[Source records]
(** [genai.GenerationConfig(response_mime_type=..., response_schema=...)] *)
Record GenerationConfig : Type := mkGenerationConfig
  { response_mime_type : string
  ; response_schema : schema }.

(** The bindings of the module that the view can see; [prompt_text] and
    [stats_schema] are the bindings named [STATS_PROMPT] and [STATS_SCHEMA]. *)
Record module_state : Type := mkModule
  { API_KEY : option string
  ; prompt_text : string
  ; stats_schema : schema
  ; stats_model : GenerativeModel
  ; stats_generation_config : GenerationConfig }.

(** The module after import, given what [os.getenv("GEMINI_API_KEY")]
    returned.  The prints of lines 10-16 and [genai.configure] leave no
    binding. *)
Definition import_module (getenv : option string) : module_state :=
  {| API_KEY := getenv
   ; prompt_text := STATS_PROMPT
   ; stats_schema := STATS_SCHEMA
   ; stats_model :=
       mkGenerativeModel "gemini-2.5-flash-preview-09-2025" STATS_PROMPT
   ; stats_generation_config :=
       mkGenerationConfig "application/json" STATS_SCHEMA |}.

(** The ratings' range, as [STATS_PROMPT] and the schema's descriptions
    ("Rating 0-10") word it. *)
Definition RATING_MIN : Z := 0.
Definition RATING_MAX : Z := 10.

(** A decoded value carries every key the schema lists as [required]. *)
Definition has_required_fields (s : schema) (v : pyval) : bool :=
  match v with
  | PyDict d => forallb (fun k => dict_has k d) (required s)
  | _ => false
  end.

Definition is_rating (x : option pyval) : bool :=
  match x with
  | Some (PyInt n) => (RATING_MIN <=? n) && (n <=? RATING_MAX)
  | _ => false
  end.

(** Every [INTEGER] property of the schema is present and within the
    ratings' range. *)
Definition ratings_in_range (s : schema) (v : pyval) : bool :=
  match v with
  | PyDict d =>
      forallb
        (fun kp : string * property =>
           match prop_type (snd kp) with
           | INTEGER => is_rating (dict_get (fst kp) d)
           | _ => true
           end)
        (properties s)
  | _ => false
  end.

(** The Stats Record invariant on a response body. *)
Definition is_stats_record (v : pyval) : bool :=
  has_required_fields STATS_SCHEMA v && ratings_in_range STATS_SCHEMA v.

End Config.

(* ===================================================================== *)
(** ** Flask: responses and the request *)
(* ===================================================================== *)

Module Flask.
Import Py.

(** A JSON response: the value that was serialised and the status code. *)
Record Response : Type := mkResponse
  { json : pyval
  ; status_code : Z }.

(** [jsonify(v)]: a JSON response with the default status. *)
Definition jsonify (v : pyval) : Response :=
  {| json := v; status_code := 200 |}.

(** What a view returns: a response, or a [(response, status)] tuple. *)
Inductive view_rv : Type :=
| RvResponse (r : Response)
| RvTuple (r : Response) (status : Z).

(** [app.make_response(rv)]: the status of a tuple overrides the response's. *)
Definition make_response (rv : view_rv) : Response :=
  match rv with
  | RvResponse r => r
  | RvTuple r status => {| json := json r; status_code := status |}
  end.

(** The request as the view sees it: what [request.get_json()] does when it
    is called.  It returns the decoded body (any JSON value, [None] included)
    or raises one of werkzeug's HTTP exceptions. *)
Record request : Type := mkRequest
  { get_json : result pyval }.

(** The dict literal [{"error": msg}]. *)
Definition error_dict (msg : string) : pyval := PyDict [("error", PyStr msg)].

(** The response Flask builds from [jsonify({"error": msg}), status]. *)
Definition error_response (msg : string) (status : Z) : Response :=
  make_response (RvTuple (jsonify (error_dict msg)) status).

(** A body is an error object: a dict with exactly the key [error], bound to
    a [str]. *)
Definition is_error_body (v : pyval) : bool :=
  match v with
  | PyDict [(k, PyStr _)] => String.eqb k "error"
  | _ => false
  end.

End Flask.

(* ===================================================================== *)
(** ** The view function *)
(* ===================================================================== *)

Module View.
Import Py Config Flask.

(** The reply of the client library: [response.candidates[i].content.parts[j].text]. *)
Record Part : Type := mkPart { text : string }.
Record Content : Type := mkContent { parts : list Part }.
Record Candidate : Type := mkCandidate { content : Content }.
Record GenerateContentResponse : Type := mkGenResponse { candidates : list Candidate }.

(** What lies outside the module for the time of one request: the decoder
    [json.loads] and the upstream capability behind
    [GenerativeModel.generate_content].  Either may raise; what they raise is
    an instance of [Exception]. *)
Record runtime : Type := mkRuntime
  { json_loads : string -> result pyval
  ; generate_content :
      GenerativeModel -> fstring -> GenerationConfig -> result GenerateContentResponse }.

(** Observable effects, in the order they happen. *)
Inductive event : Type :=
| EvGenerate (model : GenerativeModel) (contents : fstring) (cfg : GenerationConfig)
| EvPrint (line : string).

(** The state a request runs in: the module's bindings and the effects so far. *)
Record world : Type := mkWorld
  { globals : module_state
  ; trace : list event }.

(** The world a request starts in. *)
Definition fresh (g : module_state) : world := {| globals := g; trace := [] |}.

(** Exceptions over state: what was done before a [raise] stays done. *)
Definition Handler : Type -> Type := eitherT exn (state world).

Definition run {A} (h : Handler A) (w : world) : result A * world :=
  runState (unEitherT h) w.

(** Lift the outcome of a pure call. *)
Definition call {A} (r : result A) : Handler A :=
  match r with
  | inl e => raise e
  | inr a => ret a
  end.

(** Read a module-level name. *)
Definition global {A} (name : module_state -> A) : Handler A :=
  w <- get ;; ret (name (globals w)).

(** Record an effect. *)
Definition emit (ev : event) : Handler unit :=
  w <- get ;; put {| globals := globals w; trace := trace w ++ [ev] |}.

(** [print(line)] *)
Definition print (line : string) : Handler unit := emit (EvPrint line).

(** [model.generate_content(contents, generation_config=cfg)] *)
Definition call_generate_content (rt : runtime) (model : GenerativeModel)
    (contents : fstring) (cfg : GenerationConfig) : Handler GenerateContentResponse :=
  emit (EvGenerate model contents cfg) ;;
  call (generate_content rt model contents cfg).

Definition MISSING_KEY_MESSAGE : string := "Server is missing GEMINI_API_KEY".
Definition MISSING_QUERY_MESSAGE : string :=
  "Invalid request: 'query' missing in JSON body".
Definition GENERATION_FAILED_PREFIX : string := "AI stats generation failed: ".
Definition PRINT_PREFIX : string :=
  "An error occurred calling the Gemini API for stats: ".

(** The f-string [f"Generate stats for: {user_query}"]. *)
Definition prompt_for (user_query : pyval) : fstring :=
  [Lit "Generate stats for: "; Interp user_query].

(** [not data or 'query' not in data], with [or] short-circuiting. *)
Definition query_missing (data : pyval) : result bool :=
  if py_not data then Returns true
  else match py_in "query" data with
       | inl e => Raises e
       | inr b => Returns (negb b)
       end.
Lemma SInv_submit h c a i n st :
  SInv h st →
  SInv (h ++ submittedItem (OpExecute c a i n) st) (submit c a i n st).
Proof.
  intros HI. unfold submit, submittedItem. simpl.
  fold (nextSeq st) (queueOf st).
  set (item := {| request := _; expectsResponse := _; isAsync := _ |}).
  assert (∀ k cb, JsMap.get (syncCallbacks st) k = Some cb → k < nextSeq st)
    as Hsk.
  { intros k cb (_ & it & Hit & <- & _)%(s_sync _ _ HI). by apply HI. }
  assert (∀ k cb, JsMap.get (asyncCallbacks st) k = Some cb → k < nextSeq st)
    as Hak.
  { intros k cb (_ & it & Hit & <- & _)%(s_async _ _ HI). by apply HI. }
  assert (JsMap.get (syncCallbacks st) (nextSeq st) = None) as Hsn.
  { destruct (JsMap.get (syncCallbacks st) (nextSeq st)) eqn:E; [|done].
    apply Hsk in E. lia. }
  assert (JsMap.get (asyncCallbacks st) (nextSeq st) = None) as Han.
  { destruct (JsMap.get (asyncCallbacks st) (nextSeq st)) eqn:E; [|done].
    apply Hak in E. lia. }
  assert (∀ it, it ∈ h ++ [item] →
            seqOf it < nextSeq st + 1 ∧ (it ∈ h ∨ it = item)) as Hh.
  { intros it [Hit| ->%list_elem_of_singleton]%elem_of_app.
    - split; [|by left]. apply (s_hist_lt _ _ HI) in Hit. lia.
    - split; [|by right]. unfold seqOf; simpl. lia. }
  destruct HI as [Ihl Ihn Iqi Iqs Ips Iph Ipl Isy Ias Isn Ian].
  split.
  - intros it Hit. simpl. destruct (info_expectsResult i); simpl;
      by apply Hh.
  - rewrite fmap_app. apply NoDup_app. split_and!; [done| |apply NoDup_singleton].
    intros s (it & Hs & Hit)%list_elem_of_fmap Hs2%list_elem_of_singleton.
    apply Ihl in Hit. unfold seqOf in *; simpl in *. lia.
  - assert (∀ it, it ∈ queueOf st ++ [item] → it ∈ h ++ [item]) as Hq.
    { intros it [Hit| ->%list_elem_of_singleton]%elem_of_app;
        apply elem_of_app; [left; auto | right; by left]. }
    destruct (info_expectsResult i); simpl; exact Hq.
  - assert (StronglySorted Z.lt (seqOf <$> queueOf st ++ [item])) as Hs.
    { rewrite fmap_app. apply StronglySorted_app_2; [|done|repeat constructor].
      intros x1 x2 (it & Hs & Hit)%list_elem_of_fmap Hs2%list_elem_of_singleton.
      apply Iqi, Ihl in Hit. unfold seqOf in *; simpl in *. lia. }
    destruct (info_expectsResult i); simpl; exact Hs.
  - destruct (info_expectsResult i); simpl; done.
  - assert (∀ s, s ∈ _pendingResponses st →
      ∃ it, it ∈ h ++ [item] ∧ seqOf it = s
            ∧ isAsync it = false ∧ expectsResponse it = true) as Hp.
    { intros s (it & ? & ?)%Iph. exists it. split; [|done].
      apply elem_of_app. by left. }
    destruct (info_expectsResult i); simpl; exact Hp.
  - assert (∀ s it, s ∈ _pendingResponses st → it ∈ queueOf st ++ [item] →
                    s < seqOf it) as Hp.
    { intros s it Hs [Hit| ->%list_elem_of_singleton]%elem_of_app; [auto|].
      apply Iph in Hs as (it & Hit & Hs & _).
      apply Ihl in Hit. unfold seqOf in *; simpl in *. lia. }
    destruct (info_expectsResult i); simpl; exact Hp.
  - assert (∀ k cb, JsMap.get (syncCallbacks st) k = Some cb →
      promise cb = k ∧ ∃ it, it ∈ h ++ [item] ∧ seqOf it = k
         ∧ isAsync it = false ∧ expectsResponse it = true) as Hold.
    { intros k cb (? & it & ? & ?)%Isy. split; [done|]. exists it.
      split; [|done]. apply elem_of_app. by left. }
    destruct (info_expectsResult i) eqn:He; simpl; [|exact Hold].
    unfold syncCallbacks, CallbackMap.add; simpl.
    destruct (info_isAsync i) eqn:Ha; simpl; [exact Hold|].
    intros k cb. rewrite JsMap_get_set. case_decide; [|by apply Hold].
    intros [= <-]. subst k. simpl. split; [done|]. exists item.
    split_and!; try done. apply elem_of_app. right. by left.
  - assert (∀ k cb, JsMap.get (asyncCallbacks st) k = Some cb →
      promise cb = k ∧ ∃ it, it ∈ h ++ [item] ∧ seqOf it = k
         ∧ isAsync it = true ∧ expectsResponse it = true) as Hold.
    { intros k cb (? & it & ? & ?)%Ias. split; [done|]. exists it.
      split; [|done]. apply elem_of_app. by left. }
    destruct (info_expectsResult i) eqn:He; simpl; [|exact Hold].
    unfold asyncCallbacks, CallbackMap.add; simpl.
    destruct (info_isAsync i) eqn:Ha; simpl; [|exact Hold].
    intros k cb. rewrite JsMap_get_set. case_decide; [|by apply Hold].
    intros [= <-]. subst k. simpl. split; [done|]. exists item.
    split_and!; try done. apply elem_of_app. right. by left.
  - destruct (info_expectsResult i) eqn:He; simpl; [|done].
    unfold syncCallbacks, CallbackMap.add; simpl.
    destruct (info_isAsync i) eqn:Ha; simpl; [done|].
    fold (syncCallbacks st). rewrite JsMap_set_fresh by done.
    unfold JsMap.keys. rewrite fmap_app. apply NoDup_app.
    split_and!; [done| |apply NoDup_singleton].
    intros k Hk ->%list_elem_of_singleton. simpl in *.
    by apply (JsMap_get_None (syncCallbacks st)) in Hsn.
  - destruct (info_expectsResult i) eqn:He; simpl; [|done].
    unfold asyncCallbacks, CallbackMap.add; simpl.
    destruct (info_isAsync i) eqn:Ha; simpl; [|done].
    fold (asyncCallbacks st). rewrite JsMap_set_fresh by done.
    unfold JsMap.keys. rewrite fmap_app. apply NoDup_app.
    split_and!; [done| |apply NoDup_singleton].
    intros k Hk ->%list_elem_of_singleton. simpl in *.
    by apply (JsMap_get_None (asyncCallbacks st)) in Han.
Qed.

WHAT YOU SHOULD DO
Your answer should consist solely of the lines above from the line with "(** Observable effects, in" to the line with "Definition Handler : Type", both included, reproduced exactly.

EXERCISE OUTPUT
(** Observable effects, in the order they happen. *)
Inductive event : Type :=
| EvGenerate (model : GenerativeModel) (contents : fstring) (cfg : GenerationConfig)
| EvPrint (line : string).

(** The state a request runs in: the module's bindings and the effects so far. *)
Record world : Type := mkWorld
  { globals : module_state
  ; trace : list event }.

(** The world a request starts in. *)
Definition fresh (g : module_state) : world := {| globals := g; trace := [] |}.

(** Exceptions over state: what was done before a [raise] stays done. *)
Definition Handler : Type -> Type := eitherT exn (state world).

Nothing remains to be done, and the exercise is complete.